Deciding where to trim in Dada2 on paired end reads?

Kasia_S · March 5, 2021, 6:14pm

Hello!
I'm completely new to the world of QIIME2 (and python in general) so my apologies for this very naive series of questions.

I'm running qiime2 2020.11 in conda and processing some mouse microbiota samples. I've made it from importing my pair ends, processing them in dada2, assigning taxonomy and even producing bar plots (yay!). However, I've struggled identifying the correct trim/trunc combination to use for these data.

I've tried tried a few different combinations based on what I've read in forums here and consulting with other scientists. All of these have given me plausible but different community compositions.

Here's how my demux file looks:

Based on this, which would be "better":

--i-demultiplexed-seqs demux-paired-end.qza
--p-trim-left-f 0
--p-trim-left-r 0
--p-trunc-len-f 270
--p-trunc-len-r 230
--o-table table.qza
--o-representative-sequences rep-seqs.qza
--o-denoising-stats denoising-stats.qza
--verbose

(results in approx 12,000 features)

or

--i-demultiplexed-seqs demux-paired-end.qza
--p-trim-left-f 13
--p-trim-left-r 13
--p-trunc-len-f 270
--p-trunc-len-r 230
--o-table table.qza
--o-representative-sequences rep-seqs.qza
--o-denoising-stats denoising-stats.qza
--verbose

(results in approx. 6,000 features)

If I understand correctly, this huge difference in output is due to the fact that one run trims the first bps i.e. the primers. What are my best strategies to figure out whether to trim or not/which suggestion is best?

Also, I've read that I should check to make sure I have a good overlap between my paired-end reads. Is this available in one of the output files dada2 generates or do I need to run a separate command to check this?

Thank you in advance!

timanix · March 5, 2021, 7:41pm

Hi!
It is difficult to answer without knowing, what is a history of your data. For example, based on the amplified region you may learn expected length of joined reads, and calculate the length of forward and reverse reads that will be a compromise between keeping a good overlap and trimming as much of bad quality bases at the ends as possible.
Also, it is important to know if you already removed primers from reads with cutadapapt, or they are still in the reads. If they are, you may want to trim them with
–p-trim-left-f
option. In this case, you need additionaly adjust the length of –p-trunc-len-f and –p-trunc-len-r, so you still have at least 20 nt of overlap between reads.

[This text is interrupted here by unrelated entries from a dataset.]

(** * Verification of the sprite demo: loading screen, scene transition and
      movement chain of [Game.ts]

    The program is one class, [Game], orchestrating two collaborators: the
    PIXI scene graph (containers, sprites, text labels, the asset loader) and
    the gsap tween engine (timelines of tweens).  The embedding below keeps
    the structure of the class: every method is one definition in a small
    state-and-exception monad over a [World] holding the display objects, the
    animations gsap is still playing, the console and the loader requests.

    Conventions.
    - The value of a JavaScript number is a rational ([Q]).  Every
      coordinate the program computes is a small integer and every opacity
      it assigns is 0 or 1, on which the arithmetic of doubles is exact.  The
      percentages of the loading label are computed from a progress that is
      any double between 0 and 1: there every product and sum is rounded to
      the nearest double ([round64]) before [Math.floor] is taken.  Values
      written while a tween is in flight are arbitrary rationals.
    - A JavaScript string is a [string]; one [ascii] stands for one code unit.
    - Objects shared by reference (the scenes, the label, the sprite) live in
      a store indexed by [ref]; closures capture references.
    - An [await] is a suspension point: the frames the ticker delivers while
      the method is suspended come from the [frames] oracle of the world, so
      all interleavings of the fire-and-forget animations are covered by
      quantifying over the oracle. *)

From Stdlib Require Import ZArith QArith Qround Qminmax Qabs Qpower Lia Lqa Ascii.
From Stdlib Require Import SpecFloat.
From stdpp Require Import base tactics option list strings gmap pretty.

Local Open Scope Q_scope.

(** ** Values *)

Definition ref := nat.

(** Whatever a rejected promise or a failed property access carries. *)
Inductive Error :=
| TypeError (message : string)
| Rejection (reason : string).

(** What an awaited promise of the environment does. *)
Inductive Promise (A : Type) :=
| Resolves (a : A)
| Rejects (e : Error)
| Pending.
Arguments Resolves {A} a.
Arguments Rejects {A} e.
Arguments Pending {A}.

Module PIXI.

(** An opaque handle to decoded image data. *)
Inductive Texture :=
| texture (url : string).

Record TextStyle := { fontFamily : string; fontSize : Z; fill : Z }.

Inductive Node :=
| Container (children : list ref)
| Sprite (tex : Texture)
| Text (text : string) (style : TextStyle).

Record DisplayObject := {
  node : Node;
  x : Q;
  y : Q;
  alpha : Q;
  anchor : Q * Q
}.

(** A display object as its constructor leaves it. *)
Definition create (n : Node) : DisplayObject :=
  {| node := n; x := 0; y := 0; alpha := 1; anchor := (0, 0) |}.

Definition children (o : DisplayObject) : list ref :=
  match node o with
  | Container cs => cs
  | _ => []
  end.

Record Application := {
  width : Q;
  height : Q;
  backgroundColor : Z;
  resolution : Q;
  stage : ref
}.

End PIXI.

(** The closures the program hands to gsap, each with the references it
    captures. *)
Inductive Callback :=
| rampUpdate (loadingText : ref)         (* loadAssets, first onUpdate *)
| finishUpdate (loadingText : ref)       (* loadAssets, second onUpdate *)
| finishComplete (loadingText : ref)     (* loadAssets, onComplete *)
| transitionComplete (loadingScene : ref) (* transitionToGame, onComplete *)
| reportFinal (sprite : ref).            (* createAnimationTimeline, then *)

Module gsap.

(** One entry of the property map of a tween: [{x: v}] or [{alpha: v}]. *)
Inductive Var :=
| to_x (v : Q)
| to_alpha (v : Q).

Record Tween := {
  target : option ref;            (* [None] is the anonymous object [{}] *)
  vars : list Var;
  duration : Q;
  ease : string;
  delay : Q;
  onUpdate : option Callback;
  onComplete : option Callback
}.

(** Children with their start times, in the order they were appended. *)
Record Timeline := {
  children : list (Q * Tween);
  completed : option Callback;    (* [gsap.timeline({onComplete})] *)
  thenCallback : option Callback       (* [timeline.then(f)] *)
}.

(** The position parameter of [timeline.to]: absent, or ["-=d"]. *)
Inductive Position :=
| AtEnd
| BeforeEnd (d : Q).

Definition endTime (c : Q * Tween) : Q := c.1 + duration c.2.

Definition latest (cs : list (Q * Tween)) : Q :=
  foldr (fun c acc => Qmax (endTime c) acc) 0 cs.

(** The duration of a timeline is the latest end of its children. *)
Definition totalDuration (tl : Timeline) : Q := latest (children tl).

Definition timeline (onComplete : option Callback) : Timeline :=
  {| children := []; completed := onComplete; thenCallback := None |}.

(** [tl.to(target, vars, position)]: the child starts at the resolved
    position plus its own delay. *)
Definition to (tl : Timeline) (tw : Tween) (position : Position) : Timeline :=
  let at_ := match position with
             | AtEnd => totalDuration tl
             | BeforeEnd d => totalDuration tl - d
             end in
  {| children := children tl ++ [(at_ + delay tw, tw)];
     completed := completed tl;
     thenCallback := thenCallback tl |}.

Definition then_ (tl : Timeline) (f : Callback) : Timeline :=
  {| children := children tl;
     completed := completed tl;
     thenCallback := Some f |}.

(** [gsap.to(target, vars)]: a lone tween is a timeline of one child. *)
Definition single (tw : Tween) : Timeline := to (timeline None) tw AtEnd.

End gsap.

Inductive LogEntry :=
| log (message : string) (value : Q)
| error (message : string) (e : Error).

(** What the ticker can make a fire-and-forget animation do in one frame.
    [h] is the handle of the animation, [i] the index of a child, [p] the
    value [progressTimeline.progress()] returns in that frame. *)
Inductive Event :=
| Update (h i : nat) (vals : list gsap.Var) (p : Q)
| Complete (h i : nat) (p : Q)
| Finish (h : nat).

For example, your expected amplicon size is 450 nt. So, you may try something like 270 and 210. If your primers are still in the forward reads, and you want to cut them from the reads by –p-trim-left-f, you need to compensate it by increasing –p-trunc-len-f and –p-trunc-len-r options to keep enough of overlapping nt.

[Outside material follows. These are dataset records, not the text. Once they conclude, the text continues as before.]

(** X15 on a job that has no title and no description. *)
Lemma job_without_text_witness :
  calculate_relevance_score (KeywordFilter_init keywords_yml) anonymous_text_free
  = (0%Z, {| title_matches := []; title_excludes := [];
             description_matches := []; total_score := 0 |})
  ∧ is_internship (KeywordFilter_init keywords_yml) anonymous_text_free = false.
Proof.
  apply (job_without_text (KeywordFilter_init keywords_yml) anonymous_text_free);
    try reflexivity; apply (bool_decide_unpack _); vm_compute; exact I.
Defined.

(** X16 and X17 on the first job of the self-test. *)
Lemma filter_jobs_idempotent_witness :
  filter_jobs (KeywordFilter_init keywords_yml)
    [scored (KeywordFilter_init keywords_yml) ux_intern] true
  = Some [scored (KeywordFilter_init keywords_yml) ux_intern].
Proof.
  apply (filter_jobs_idempotent (KeywordFilter_init keywords_yml) [ux_intern] true).
  vm_compute. reflexivity.
Defined.

Lemma filter_jobs_output_witness :
  length [scored (KeywordFilter_init keywords_yml) ux_intern] ≤ length [ux_intern]
  ∧ Forall (λ job,
      ∃ score breakdown,
        relevance_score job = Some score
        ∧ score_breakdown job = Some breakdown
        ∧ total_score breakdown = score
        ∧ (minimum_score (KeywordFilter_init keywords_yml) ≤ score)%Z
        ∧ calculate_relevance_score (KeywordFilter_init keywords_yml) job
          = (score, breakdown)
        ∧ (true = true → is_internship (KeywordFilter_init keywords_yml) job = true))
      [scored (KeywordFilter_init keywords_yml) ux_intern].
Proof.
  apply (filter_jobs_output (KeywordFilter_init keywords_yml) [ux_intern] true).
  vm_compute. reflexivity.
Defined.
(** * thoughts: the hot-swap synchronisation engine, embedded and verified

    A shallow embedding of the Go sources [document.go], [site.go] (the final
    variant, with the [repo] type) and [ghclient.go] (the caching decorator),
    followed by the theorems that settle the specification's claims.

    Conventions.
    - A Go [string] and a Go [[]byte] are both byte sequences; they are
      modelled by [string].  Where the program tests a slice against [nil]
      (the render cache) the slice is an [option string], [None] being [nil].
    - A Go [error] is a value of [error]; [fmt.Errorf("msg: %w", err)] is
      [Wrapf "msg" err].  A pair [(T, error)] is a [result T].
    - Code that mutates an object through a pointer returns the new value of
      the object next to its result (explicit state passing).
    - The file system separator is the Unix one. *)

From Stdlib Require Import Ascii String.
From stdpp Require Import base option list strings gmap sorting.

Of course it is better to play with this numbers and choose the ones with best amount of output reads.

Kasia_S · March 5, 2021, 9:03pm

I'm not sure how much this information helps but:

this is V3 and V4 amplification on an IlluminaMiSeq
I downloaded the pair end reads (two reads per sample) from basespace. I assume this doesn't trim the primers?

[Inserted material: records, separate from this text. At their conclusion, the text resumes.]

(** X19.  [registerUser] goes on after it has answered.  With a field
    missing it answers 400 and still queries the database for the address.
    With all fields given and the address on file it answers 400 and then,
    validation and hashing succeeding, hands the new user with the hashed
    password to the database all the same, so that only the database
    itself can refuse the duplicate; the client sees the 400 alone. *)
Theorem register_goes_on_after_answering :
  forall (W : World) (body : jsval) (s : state),
    isNullish body = false ->
    headersSent s = false ->
    (allFieldsGiven body = false ->
     exists more,
       since s (snd (registerUser W body s))
       = Json 400 (js "All fields are required.") None
           :: FindOne (fieldOf body (js "email")) :: more)
    /\ (forall known salt hash,
          allFieldsGiven body = true ->
          (forall h, User_findOne W h (fieldOf body (js "email")) = Return (Some known)) ->
          (forall h, validate W h (submitted body) = Return tt) ->
          isModified_password W (submitted body) = true ->
          (forall h, bcrypt_genSalt W h 10 = Return salt) ->
          (forall h, bcrypt_hash W h (fieldOf body (js "password")) salt = Return hash) ->
          exists more,
            since s (snd (registerUser W body s))
            = FindOne (fieldOf body (js "email"))
                :: Json 400 (js "User already exists.") None
                :: Insert {| username := fieldOf body (js "username");
                             email := fieldOf body (js "email");
                             password := VStr hash |}
                :: more
            /\ clientSees (since s (snd (registerUser W body s)))
               = [Json 400 (js "User already exists.") None]).
Proof.
  intros W body s Hbody Hs. split.
  - intro Hmissing. run_handler.
    rewrite !(get_field body _ Hbody). cbn [fst snd events headersSent].
    unfold allFieldsGiven in Hmissing.
    assert (C : negb (truthy (fieldOf body (js "username")))
                || negb (truthy (fieldOf body (js "email")))
                || negb (truthy (fieldOf body (js "password"))) = true).
    { destruct (truthy (fieldOf body (js "username"))),
               (truthy (fieldOf body (js "email"))),
               (truthy (fieldOf body (js "password"))); try discriminate; reflexivity. }
    rewrite C, Hs. cbn [fst snd events headersSent].
    rewrite <- !app_assoc. cbn [app].
    match goal with
    | |- context [User_findOne W ?h ?x] =>
        destruct (User_findOne W h x) as [[known|]|e]
    end; cbn [fst snd events headersSent].
    + destruct (json_again W); cbn [fst snd events headersSent].
      * match goal with
        | |- context [validate W ?h ?x] => destruct (validate W h x)
        end; cbn [fst snd events headersSent].
        -- destruct (isModified_password W _); cbn [negb fst snd events headersSent].
           ++ repeat match goal with
                     | |- context [bcrypt_genSalt W ?h ?x] =>
                         destruct (bcrypt_genSalt W h x);
                         cbn [fst snd events headersSent]
                     | |- context [bcrypt_hash W ?h ?x ?y] =>
                         destruct (bcrypt_hash W h x y);
                         cbn [fst snd events headersSent]
                     | |- context [insertOne W ?h ?x] =>
                         destruct (insertOne W h x);
                         cbn [fst snd events headersSent]
                     end;
                eexists; since_here; reflexivity.
           ++ repeat match goal with
                     | |- context [insertOne W ?h ?x] =>
                         destruct (insertOne W h x);
                         cbn [fst snd events headersSent]
                     end;
                eexists; since_here; reflexivity.
        -- eexists; since_here; reflexivity.
      * eexists; since_here; reflexivity.
    + match goal with
      | |- context [validate W ?h ?x] => destruct (validate W h x)
      end; cbn [fst snd events headersSent].
      * destruct (isModified_password W _); cbn [negb fst snd events headersSent];
          repeat match goal with
                 | |- context [bcrypt_genSalt W ?h ?x] =>
                     destruct (bcrypt_genSalt W h x);
                     cbn [fst snd events headersSent]
                 | |- context [bcrypt_hash W ?h ?x ?y] =>
                     destruct (bcrypt_hash W h x y);
                     cbn [fst snd events headersSent]
                 | |- context [insertOne W ?h ?x] =>
                     destruct (insertOne W h x);
                     cbn [fst snd events headersSent]
                 end;
          try destruct (json_again W); cbn [fst snd events headersSent];
          eexists; since_here; reflexivity.
      * eexists; since_here; reflexivity.
    + eexists; since_here; reflexivity.
  - intros known salt hash Hall Hfound Hvalid Hmod Hsalt Hhash. run_handler.
    rewrite !(get_field body _ Hbody). cbn [fst snd events headersSent].
    unfold allFieldsGiven in Hall.
    apply andb_true_iff in Hall as [Hall H3]. apply andb_true_iff in Hall as [H1 H2].
    rewrite H1, H2, H3. cbn [negb orb fst snd events headersSent].
    rewrite Hfound. cbn [fst snd events headersSent].
    rewrite Hs. cbn [fst snd events headersSent].
    change {| username := fieldOf body (js "username");
              email := fieldOf body (js "email");
              password := fieldOf body (js "password") |} with (submitted body).
    rewrite Hvalid. cbn [fst snd events headersSent].
    rewrite Hmod. cbn [negb fst snd events headersSent].
    rewrite Hsalt. cbn [fst snd events headersSent].
    cbn [password submitted].
    rewrite Hhash. cbn [fst snd events headersSent username email submitted].
    match goal with
    | |- context [insertOne W ?h ?x] => destruct (insertOne W h x)
    end; cbn [fst snd events headersSent];
      try destruct (json_again W); cbn [fst snd events headersSent];
      eexists; (split; [since_here; reflexivity|]); since_here; reflexivity.
Qed.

Here is some additional information I got from the collaborator who suggested the 0-270 and 0-240 truncation:

So the primers which give an estimated ~464 bp amplicons size which on a 2x300 cycle run should have just about ~140 bp overlap.
Basically you want to remove as much of the poor quality reads as you can respecting that minimum of 20 bp overlap is required for proper merging of paired reads following denoising.
Based your quality plots you may truncate your Forward reads at the ~270 position and your Reverse reads at the ~230 position. Also, put in your mind that sometimes you should some sequences from the 3 5’ of the Forward reads to get rid of that initial dip that you can see in the forward reads, however, this is not required in this case.

I'm not sure if this is at all helpful but please let me know if you have any additional insight.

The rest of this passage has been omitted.